The irony here is that this is the kind of thing that Apple fanboys would have thought could only have been built by Microsoft on a really poor off-day. Outside of Apple’s huge gravitational pull, the two big themes this year were apps and APIs.
Android, Windows Phone 7, BlackBerry and Symbian all gave Apple’s iOS 4 and App Store a proper run for their money in a way that iTunes has never experienced. Bars raised, envelopes pushed, gauntlets thrown down, 2011 is going to be a hugely exhilarating year for music apps.
As we’ve noted, Ping’s biggest problem was to lose out on Facebook integration, but other sites and services saw connecting to third parties via their APIs as a future in which seamlessness and hybridism create whole new ways of engaging and being engaged.
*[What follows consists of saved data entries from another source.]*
(* ===== verification/_CoqProject ===== *)
-Q . S2P
Prelude.v
RustStr.v
Net.v
Reconnect.v
Models.v
Routes.v
Signing.v
Api.v
Requests.v
Login.v
Interface.v
Dialer.v
DnsConfig.v
DnsResolver.v
DnsServer.v
Outbound.v
Platforms.v
TunDns.v
VpnState.v
Negotiate.v
HttpClients.v
CallTypes.v
Persist.v
Faults.v
AuthMachine.v
Transport.v
FeilianRecv.v
Session.v
Footprint.v
Supervisor.v
Store.v
Daemon.v
ConnectTask.v
NoTrace.v
System.v
Startup.v
AuthService.v
AuthInvariant.v
AuthFlows.v
VpnService.v
MetaService.v
WholeDaemon.v
DaemonRuns.v
(* ===== verification/Net.v ===== *)
(** * Internet addresses ([std::net])

    Addresses as numbers of their width, the classification predicates and the
    textual form of the Rust standard library.  The parser follows the
    grammar [IpAddr::from_str] accepts: dotted quads without leading zeros,
    and IPv6 groups with one [::] and an optional embedded IPv4 tail. *)

From S2P Require Import Prelude RustStr.

(** [V4 a] with [0 ≤ a < 2^32], [V6 a] with [0 ≤ a < 2^128]. *)
Inductive IpAddr : Type := V4 (a : Z) | V6 (a : Z).

#[export] Instance IpAddr_eq_dec : EqDecision IpAddr.
Proof. solve_decision. Defined.

Definition ip_wf (ip : IpAddr) : Prop :=
  match ip with V4 a => 0 ≤ a < 2 ^ 32 | V6 a => 0 ≤ a < 2 ^ 128 end.

(** [scope] is the scope id of an IPv6 socket address, 0 otherwise. *)
Record SocketAddr : Type := { ip : IpAddr; port : Z; scope : Z }.
(** [SocketAddr::new], [SocketAddr::from((ip, port))]. *)
Definition sock (i : IpAddr) (p : Z) : SocketAddr := {| ip := i; port := p; scope := 0 |}.

#[export] Instance SocketAddr_eq_dec : EqDecision SocketAddr.
Proof. solve_decision. Defined.

Definition is_ipv4 (i : IpAddr) : bool := match i with V4 _ => true | V6 _ => false end.

(** The octets of an IPv4 address and the segments of an IPv6 address. *)
Definition octet (a : Z) (i : Z) : Z := Z.land (Z.shiftr a (8 * (3 - i))) 255.
Definition segment (a : Z) (i : Z) : Z := Z.land (Z.shiftr a (16 * (7 - i))) 65535.

Definition v4 (a b c d : Z) : Z := ((a * 256 + b) * 256 + c) * 256 + d.

(** [Ipv4Addr::is_loopback] ... [is_broadcast]. *)
Definition v4_is_loopback (a : Z) : bool := octet a 0 =? 127.
Definition v4_is_link_local (a : Z) : bool := (octet a 0 =? 169) && (octet a 1 =? 254).
Definition v4_is_multicast (a : Z) : bool := (224 <=? octet a 0) && (octet a 0 <=? 239).
Definition v4_is_unspecified (a : Z) : bool := a =? 0.
Definition v4_is_broadcast (a : Z) : bool := a =? 4294967295.

(** [Ipv6Addr::is_loopback], [is_multicast], [is_unspecified]. *)
Definition v6_is_loopback (a : Z) : bool := a =? 1.
Definition v6_is_multicast (a : Z) : bool := Z.land (segment a 0) 65280 =? 65280.
Definition v6_is_unspecified (a : Z) : bool := a =? 0.

(** [IpAddr::is_loopback], [IpAddr::is_unspecified]. *)
Definition ip_is_loopback (i : IpAddr) : bool :=
  match i with V4 a => v4_is_loopback a | V6 a => v6_is_loopback a end.
Definition ip_is_unspecified (i : IpAddr) : bool :=
  match i with V4 a => v4_is_unspecified a | V6 a => v6_is_unspecified a end.

(** ** Parsing *)

Definition hex_digit (c : ascii) : option Z :=
  let z := code c in
  if (48 <=? z) && (z <=? 57) then Some (z - 48)
  else if (97 <=? z) && (z <=? 102) then Some (z - 87)
  else if (65 <=? z) && (z <=? 70) then Some (z - 55)
  else None.
Definition radix_digit (radix : Z) (c : ascii) : option Z :=
  opt_filter (λ d, d <? radix) (hex_digit c).

(** The longest run of digits at the start, at most [fuel + 1] of them, as its
    value and its number of digits. *)
Fixpoint take_digits (fuel : nat) (radix acc n : Z) (l : list ascii) : Z * Z * list ascii :=
  match l with
  | [] => (acc, n, [])
  | c :: l' =>
      match radix_digit radix c with
      | None => (acc, n, l)
      | Some d =>
          match fuel with
          | O => (acc * radix + d, n + 1, l')
          | S f => take_digits f radix (acc * radix + d) (n + 1) l'
          end
      end
  end.

(** [Parser::read_number]: at least one digit and at most [maxd], the value at
    most [bound], and no leading zero unless [zero_prefix]. *)
Definition read_number (radix : Z) (maxd : nat) (bound : Z) (zero_prefix : bool) (l : list ascii) :
    option (Z * list ascii) :=
  let '(v, n, rest) := take_digits maxd radix 0 0 l in
  if (n =? 0) || (Z.of_nat maxd <? n) || (bound <? v) then None
  else if negb zero_prefix && (1 <? n)
       && match l with c :: _ => Ascii.eqb c "0"%char | [] => false end then None
  else Some (v, rest).

Definition read_char (c : ascii) (l : list ascii) : option (list ascii) :=
  match l with a :: l' => if Ascii.eqb a c then Some l' else None | [] => None end.

Definition read_ipv4 (l : list ascii) : option (Z * list ascii) :=
  '(a, l) ← read_number 10 3 255 false l; l ← read_char "." l;
  '(b, l) ← read_number 10 3 255 false l; l ← read_char "." l;
  '(c, l) ← read_number 10 3 255 false l; l ← read_char "." l;
  '(d, l) ← read_number 10 3 255 false l;
  Some (v4 a b c d, l).

(** Read a separator unless this is the first group. *)
Definition read_sep (first : bool) (l : list ascii) : option (list ascii) :=
  if first then Some l else read_char ":" l.

(** [read_groups]: up to [limit] groups; an IPv4 address may stand for the last
    two.  The groups read, whether they end in an IPv4 address, and the rest. *)
Fixpoint read_groups (limit : nat) (first : bool) (l : list ascii) :
    list Z * bool * list ascii :=
  match limit with
  | O => ([], false, l)
  | S limit' =>
      let embedded :=
        match limit' with
        | O => None
        | S _ => l1 ← read_sep first l; read_ipv4 l1
        end in
      match embedded with
      | Some (a, rest) => ([Z.shiftr a 16; Z.land a 65535], true, rest)
      | None =>
          match (l1 ← read_sep first l; read_number 16 4 65535 true l1) with
          | Some (g, rest) =>
              let '(gs, v4_tail, rest') := read_groups limit' false rest in
              (g :: gs, v4_tail, rest')
          | None => ([], false, l)
          end
      end
  end.

Definition of_groups (gs : list Z) : Z := foldl (λ acc g, acc * 65536 + g) 0 gs.

Definition read_ipv6 (l : list ascii) : option (Z * list ascii) :=
  let '(head, head_v4, l) := read_groups 8 true l in
  if (length head =? 8)%nat then Some (of_groups head, l)
  else if head_v4 then None
  else
    l ← read_char ":" l; l ← read_char ":" l;
    let '(tail, _, l) := read_groups (7 - length head) true l in
    Some (of_groups (head ++ replicate (8 - length head - length tail) 0 ++ tail), l).

Definition all_read {A} (r : option (A * list ascii)) : option A :=
  match r with Some (a, []) => Some a | _ => None end.

(** [s.parse::<Ipv4Addr>()], [parse::<Ipv6Addr>()], [parse::<IpAddr>()]. *)
Definition parse_ipv4 (s : string) : option Z := all_read (read_ipv4 (bytes_of s)).
Definition parse_ipv6 (s : string) : option Z := all_read (read_ipv6 (bytes_of s)).
Definition parse_ip (s : string) : option IpAddr :=
  match parse_ipv4 s with Some a => Some (V4 a) | None => V6 <$> parse_ipv6 s end.

(** A non-empty run of decimal digits with a value up to [bound]. *)
Definition parse_digits (bound : Z) (l : list ascii) : option Z :=
  match l with
  | [] => None
  | _ =>
      foldl (λ acc c, acc ← acc; d ← radix_digit 10 c;
                      opt_filter (λ v, v <=? bound) (Some (acc * 10 + d)))
            (Some 0) l
  end.

(** [s.parse::<u16>()] and the like: an optional [+], digits, in range. *)
Definition parse_uint (bound : Z) (s : string) : option Z :=
  match bytes_of s with
  | (c :: (_ :: _)) as l => parse_digits bound (if Ascii.eqb c "+"%char then List.tl l else l)
  | l => parse_digits bound l
  end.
(** [s.parse::<i32>()]. *)
Definition parse_i32 (s : string) : option Z :=
  match bytes_of s with
  | c :: l => if Ascii.eqb c "-"%char then Z.opp <$> parse_digits 2147483648 l
              else parse_uint i32_max s
  | [] => None
  end.
Definition parse_u16 (s : string) : option Z := parse_uint 65535 s.

(** [s.parse::<SocketAddr>()]: [a.b.c.d:p], [[v6]:p] or [[v6%scope]:p]. *)
Definition read_port (l : list ascii) : option (Z * list ascii) :=
  l ← read_char ":" l; read_number 10 (length l) 65535 true l.
Definition read_scope_id (l : list ascii) : Z * list ascii :=
  match (l ← read_char "%" l; read_number 10 (length l) u32_max true l) with
  | Some (z, rest) => (z, rest)
  | None => (0, l)
  end.
Definition parse_socket_addr (s : string) : option SocketAddr :=
  let l := bytes_of s in
  match all_read ('(a, l1) ← read_ipv4 l; '(p, l2) ← read_port l1; Some ((a, p), l2)) with
  | Some (a, p) => Some (sock (V4 a) p)
  | None =>
      all_read (l1 ← read_char "[" l; '(a, l2) ← read_ipv6 l1;
                let '(z, l3) := read_scope_id l2 in
                l4 ← read_char "]" l3; '(p, l5) ← read_port l4;
                Some ({| ip := V6 a; port := p; scope := z |}, l5))
  end.

(** [Ipv4Addr::to_string]. *)
Definition show_ipv4 (a : Z) : string :=
  join "." (map show_nat [octet a 0; octet a 1; octet a 2; octet a 3]).

Example parse_examples :
  parse_ip "127.0.0.53" = Some (V4 (v4 127 0 0 53)) ∧
  parse_ip "01.2.3.4" = None ∧ parse_ip "1.2.3.256" = None ∧
  parse_ip "::1" = Some (V6 1) ∧ parse_ip "fe80::1" = Some (V6 (65152 * 2 ^ 112 + 1)) ∧
  parse_ip "::ffff:1.2.3.4" = Some (V6 (65535 * 2 ^ 32 + v4 1 2 3 4)) ∧
  parse_ip "1:2:3:4:5:6:7:8:9" = None ∧ parse_ip "1::2::3" = None ∧
  parse_socket_addr "[::1]:0053" = Some (sock (V6 1) 53) ∧
  parse_u16 "5353" = Some 5353 ∧ parse_u16 "+7" = Some 7 ∧ parse_u16 "+" = None ∧
  parse_u16 "65536" = None ∧ parse_i32 "-12" = Some (-12).
Proof. repeat split; vm_compute; done. Qed.

(** ** Lemmas *)

Lemma octet0_range a : 0 ≤ a < 2 ^ 32 → octet a 0 = a / 2 ^ 24.
Proof.
  intros Ha. unfold octet. change (8 * (3 - 0)) with 24.
  rewrite Z.shiftr_div_pow2 by lia. change 255 with (Z.ones 8).
  rewrite Z.land_ones by lia. apply Z.mod_small.
  split; [apply Z.div_pos; lia|]. apply Z.div_lt_upper_bound; lia.
Qed.

Lemma octet1_mod a : 0 ≤ a < 2 ^ 32 → octet a 1 = (a / 2 ^ 16) mod 2 ^ 8.
Proof.
  intros Ha. unfold octet. change (8 * (3 - 1)) with 16.
  rewrite Z.shiftr_div_pow2 by lia. change 255 with (Z.ones 8). by rewrite Z.land_ones by lia.
Qed.

Lemma segment0_range a : 0 ≤ a < 2 ^ 128 → segment a 0 = a / 2 ^ 112.
Proof.
  intros Ha. unfold segment. change (16 * (7 - 0)) with 112.
  rewrite Z.shiftr_div_pow2 by lia. change 65535 with (Z.ones 16).
  rewrite Z.land_ones by lia. apply Z.mod_small.
  split; [apply Z.div_pos; lia|]. apply Z.div_lt_upper_bound; lia.
Qed.

(** Masking the low bits off a segment compares its high bits. *)
Lemma land_high_mask s k : 0 ≤ s < 2 ^ 16 → 0 ≤ k ≤ 16 →
  Z.land s (Z.shiftl (Z.ones (16 - k)) k) = (s / 2 ^ k) * 2 ^ k.
Proof.
  intros Hs Hk. rewrite <- Z.shiftl_mul_pow2, <- Z.shiftr_div_pow2 by lia.
  apply Z.bits_inj'. intros n Hn. rewrite Z.land_spec, !Z.shiftl_spec by lia.
  destruct (Z.ltb_spec n k) as [Hlt|Hge].
  - rewrite !(Z.testbit_neg_r _ (n - k)) by lia. apply andb_false_r.
  - rewrite Z.shiftr_spec by lia. replace (n - k + k) with n by lia.
    destruct (Z.ltb_spec n 16) as [Hlt|Hge'].
    + rewrite Z.ones_spec_low by lia. apply andb_true_r.
    + rewrite Z.ones_spec_high by lia. rewrite andb_false_r.
      symmetry. apply (Z.testbit_false); [lia|].
      rewrite Z.div_small; [done|]. split; [lia|].
      assert (2 ^ 16 ≤ 2 ^ n) by (apply Z.pow_le_mono_r; lia). lia.
Qed.

Lemma foldl_parse_bound bound l acc v :
  0 ≤ bound →
  (∀ a, acc = Some a → 0 ≤ a ≤ bound) →
  foldl (λ acc c, acc ← acc; d ← radix_digit 10 c;
                  opt_filter (λ v, v <=? bound) (Some (acc * 10 + d))) acc l = Some v →
  0 ≤ v ≤ bound.
Proof.
  intros Hb. revert acc. induction l as [|c l IH]; intros acc Hacc Hv; cbn [foldl] in Hv; [eauto|].
  eapply IH; [|exact Hv]. intros a1 Ha. destruct acc as [a0|]; [|done].
  specialize (Hacc a0 eq_refl). cbn in Ha.
  destruct (radix_digit 10 c) as [d|] eqn:Hd; [|done]. cbn in Ha.
  assert (0 ≤ d).
  { unfold radix_digit, hex_digit in Hd.
    repeat (case_match; cbn in *; simplify_eq; bool_hyps); lia. }
  destruct (Z.leb_spec (a0 * 10 + d) bound); simplify_eq; lia.
Qed.

Lemma parse_digits_bound bound l v : 0 ≤ bound → parse_digits bound l = Some v → 0 ≤ v ≤ bound.
Proof.
  intros Hb. destruct l as [|c l]; [done|].
  apply foldl_parse_bound; [done|]. intros ? [= <-]. lia.
Qed.

Lemma parse_uint_bound bound s v : 0 ≤ bound → parse_uint bound s = Some v → 0 ≤ v ≤ bound.
Proof.
  intros Hb. unfold parse_uint.
  destruct (bytes_of s) as [|c [|c' l]]; by apply parse_digits_bound.
Qed.

Lemma parse_i32_bound s v : parse_i32 s = Some v → - 2147483648 ≤ v ≤ i32_max.
Proof.
  unfold parse_i32. destruct (bytes_of s) as [|c l]; [done|]. destruct (Ascii.eqb c _).
  - intros Hv. apply fmap_Some in Hv as (x & Hx & ->). apply parse_digits_bound in Hx; [|lia].
    unfold i32_max. lia.
  - intros Hv. apply parse_uint_bound in Hv; unfold i32_max in *; lia.
Qed.

(** ** Addresses that are read are well-formed *)

(** The fields of a socket address are in the range of their types. *)
Definition sock_wf (a : SocketAddr) : Prop :=
  ip_wf (ip a) ∧ 0 ≤ port a < 65536 ∧ 0 ≤ scope a ≤ u32_max.

Lemma radix_digit_nonneg r c d : radix_digit r c = Some d → 0 ≤ d.
Proof.
  unfold radix_digit, hex_digit. intros Hd.
  repeat (case_match; cbn in *; simplify_eq; bool_hyps); lia.
Qed.

Lemma take_digits_nonneg fuel r acc n l : 0 ≤ r → 0 ≤ acc → 0 ≤ (take_digits fuel r acc n l).1.1.
Proof.
  intros Hr. revert fuel acc n. induction l as [|c l IH]; intros fuel acc n Ha.
  { by destruct fuel. }
  destruct fuel as [|fuel]; cbn [take_digits];
    destruct (radix_digit r c) as [d|] eqn:Hd; try done; apply radix_digit_nonneg in Hd; cbn; [nia|].
  apply IH. nia.
Qed.
(** Every block is at least one byte long, so [length_] rounds are enough. *)
(* @api/src/signing.rs:307-329 hkdf_sha256 *)
Definition hkdf_sha256 (ikm salt info : bytes) (length_ : nat) : result SigningError bytes :=
  let? extract := ok_or (hmac_new salt) InvalidKey in
  let prk := extract ikm in
  let? mac := ok_or (hmac_new prk) InvalidKey in
  Ok (take length_ (hkdf_expand length_ mac info [] 1 [] length_)).

(* @api/src/signing.rs:299-305 generate_http_sign_key_bytes *)
Definition generate_http_sign_key_bytes (code dev : string) : result SigningError bytes :=
  let normalized_code := to_ascii_lowercase (trim code) in
  let info := normalized_code +:+ "|" +:+ dev in
  hkdf_sha256 HTTP_SIGN_HKDF_SECRET [] (bytes_of info) 32.

(* @api/src/signing.rs:135-154 SigningContext::hmac_key *)
Definition hmac_key (c : SigningConfig) : result SigningError bytes :=
  match hmac_key_base64 c with
  | Some encoded => map_err InvalidBase64 (base64_decode encoded)
  | None =>
      match activation_code c, device_id c with
      | Some code, Some dev => generate_http_sign_key_bytes code dev
      | _, _ => ok_or (bytes_of <$> shared_secret c) MissingSecret
      end
  end.

(* @api/src/signing.rs:156-162 SigningContext::root_key_version *)
Definition effective_root_key_version (c : SigningConfig) : Z :=
  if root_key_version c =? 0 then DEFAULT_ROOT_KEY_VERSION else root_key_version c.

Definition flags_or_default (params : Z) : SigningInputFlags :=
  if params =? 0 then default_signing_input_flags else params.

(* @api/src/signing.rs:164-187 SigningContext::signing_input_flags *)
Definition signing_input_flags (c : SigningConfig) (url : UrlParts) : option SigningInputFlags :=
  match rules c with
  | [] => Some (flags_or_default (signing_input_params c))
  | rs =>
      (λ rule, flags_or_default (rule_signing_input_params rule)) <$>
      List.find (λ rule, rule_enable_signing rule
                         && existsb (λ u, bool_decide (u = url_path url)) (rule_urls rule)) rs
  end.

(* @api/src/signing.rs:331-341 encode_http_sign_header *)
Definition encode_http_sign_header (version : Z) (flags : SigningInputFlags) (signature : bytes) :
    bytes := http_sign_header_to_vec version flags signature.
(* ===== verification/DnsServer.v ===== *)
(** * The DNS listener as tasks ([dns/src/server.rs])

    A running [DnsServer] is two receive loops, one per family, a token that
    stops them, and one task per datagram received.  [DnsResolver.serve_loop]
    is one loop on its own; here the loops, the tasks and the owner of the
    server (who shuts it down, waits for it, or just drops it) take their steps
    in any order.  A step is a function of the state; [step] says which are
    possible, and [run] is its closure with the datagrams that went in and
    out. *)

From S2P Require Import Prelude RustStr Net Models Interface Dialer DnsConfig DnsResolver.
Import Interface Dialer DnsConfig DnsResolver.

Module DnsServer.

(** ** State *)

(** A receive loop: its socket, whether it still runs, and whether its handle
    was aborted, which ends it the next time it is scheduled. *)
Record Loop : Type := { l_socket : Z; l_alive : bool; l_aborted : bool }.

(** What is to be answered: the socket it came in on, the query, the client. *)
Record Query : Type := { q_socket : Z; q_payload : bytes; q_client : SocketAddr }.

(** The task of a datagram: before and after the resolver's answer. *)
Inductive Task : Type := Asked (q : Query) | Resolved (q : Query) (response : bytes).

(** The owner: holding the server, inside [shutdown] waiting for a loop, past
    it, or having dropped the server. *)
Inductive Phase : Type := Held | Awaiting (h : nat) | Joined | Dropped.
(* ===== verification/Outbound.v ===== *)
(** * Outbound context, bound resolver, HTTP connector and route bypass
    ([outbound/src/context.rs], [resolver.rs], [connector.rs], [bypass.rs],
    [bypass/linux.rs])

    What is built on the dialer for the traffic that must stay out of the
    tunnel: the per-connect context with its two dialers, the resolver that
    asks over bound sockets and honours pinned hosts, the connector of the
    HTTP client, and the policy-routing rules of the bypass. *)

From S2P Require Import Prelude RustStr Net Interface Dialer DnsConfig DnsResolver.
Import Interface Dialer DnsConfig DnsResolver.

Module Outbound.

(** ** The bound resolver *)

(* @outbound/src/resolver.rs:32-76 Error *)
Inductive ResolverError : Type :=
  | NoServers
  | SystemConfig (source : string)
  | RBind (server : SocketAddr) (source : DialerError)
  | RSend (server : SocketAddr) (source : io_error)
  | RRecv (server : SocketAddr) (source : io_error)
  | RQueryTimeout (server : SocketAddr)
  | RDecode (server : SocketAddr)
  | QueryBuild
  | NoRecords (host : string).

(* @outbound/src/resolver.rs:92-97 Resolver *)
Record Resolver : Type := {
  dialer : Dialer;
  servers : list SocketAddr;
  overrides : gmap string (list SocketAddr);
}.

(* @outbound/src/resolver.rs:101-108 Resolver::new *)
Definition resolver_new (d : Dialer) (servers : list SocketAddr) : Resolver :=
  {| dialer := d; servers := servers; overrides := ∅ |}.
Lemma platform_bypass_contract_witness :
  ∃ w b, platform_setup MacOs TwoTables.wifi true TwoTables.free = (w, Ok b) ∧
    platform_table MacOs (platform_teardown MacOs b w).1 = platform_table MacOs TwoTables.free.
Proof.
  pose proof (platform_bypass_contract MacOs TwoTables.wifi true TwoTables.free) as Hc.
  assert (Hok : is_ok (platform_setup MacOs TwoTables.wifi true TwoTables.free).2 = true)
    by (vm_compute; reflexivity).
  destruct (platform_setup MacOs _ _ _) as [w [b|e]]; [|discriminate Hok].
  exists w, b. split; [reflexivity|]. destruct Hc as (_ & _ & Hc).
  destruct (Hc w) as [_ Hr]. destruct Hr as [-> Hl]; [intros v6; reflexivity|reflexivity|].
  rewrite Hl; [change ((∅ : gmap (string * bool) string) ∪ TwoTables.free.1 = TwoTables.free.1); apply map_empty_union|]. intros iface gw [] v _; reflexivity.
Defined.

Lemma win_index_roundtrip_witness :
  of_be_bytes [0; 0; 1; 4] = 260 ∧ of_ne_bytes LittleEndian [4; 1; 0; 0] = 260.
Proof.
  apply (win_index_roundtrip
           {| ni_name := "eth"; ni_index := 260; ni_is_up := true; ni_is_loopback := false; ni_is_tun := false;
              ni_ipv4 := []; ni_ipv6 := []; ni_gateway := None |}
           {| name := "eth"; index := 260; gateway_v4 := None; gateway_v6 := None |} LittleEndian)
    with (l := [0; 0; 1; 4]); [reflexivity|cbn; lia|left; reflexivity].
Defined.

Lemma mac_teardown_removes_foreign_witness :
  ∃ h, mac_setup TwoTables.wifi true TwoTables.taken = (TwoTables.taken, Ok h) ∧
       scoped (mac_teardown h TwoTables.taken).1 = delete (name TwoTables.wifi, false) (scoped TwoTables.taken).
Proof.
  eexists. split; [reflexivity|].
  apply (mac_teardown_removes_foreign TwoTables.wifi (V4 (v4 192 168 1 1))); try reflexivity.
  intros iface gw [] v _; reflexivity.
Defined.

End Platforms.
The new-look Myspace did so with Facebook, as did Spotify (in Europe) and Ticketmaster in the US, and this is a trend that will carry through the coming years. And hopefully not with just Facebook as the epicenter.
Apple’s walled garden approach (one that did it so much good for the past decade) now makes it look achingly anachronistic – a hermit in an age of inclusiveness. But it can comfort itself with the fact it did manage to get The Beatles’ music for download, so don’t let it be said Apple is shackled to the past. Wait a minute… that’s not right…
Finally, in a year where so many countries implemented or moved towards ‘three strikes’ anti-piracy legislation (UK, France, Ireland, New Zealand), and in which LimeWire was shuttered and both Joel Tenenbaum and Jammie Thomas-Rasset faced million dollar fines, the introduction of subsidised download cards (Carte Musique) by the French Government was a proactively positive move. This really is the best way forward post-P2P.
So let’s hope in 2011 there are more hands being held than there are being chopped off.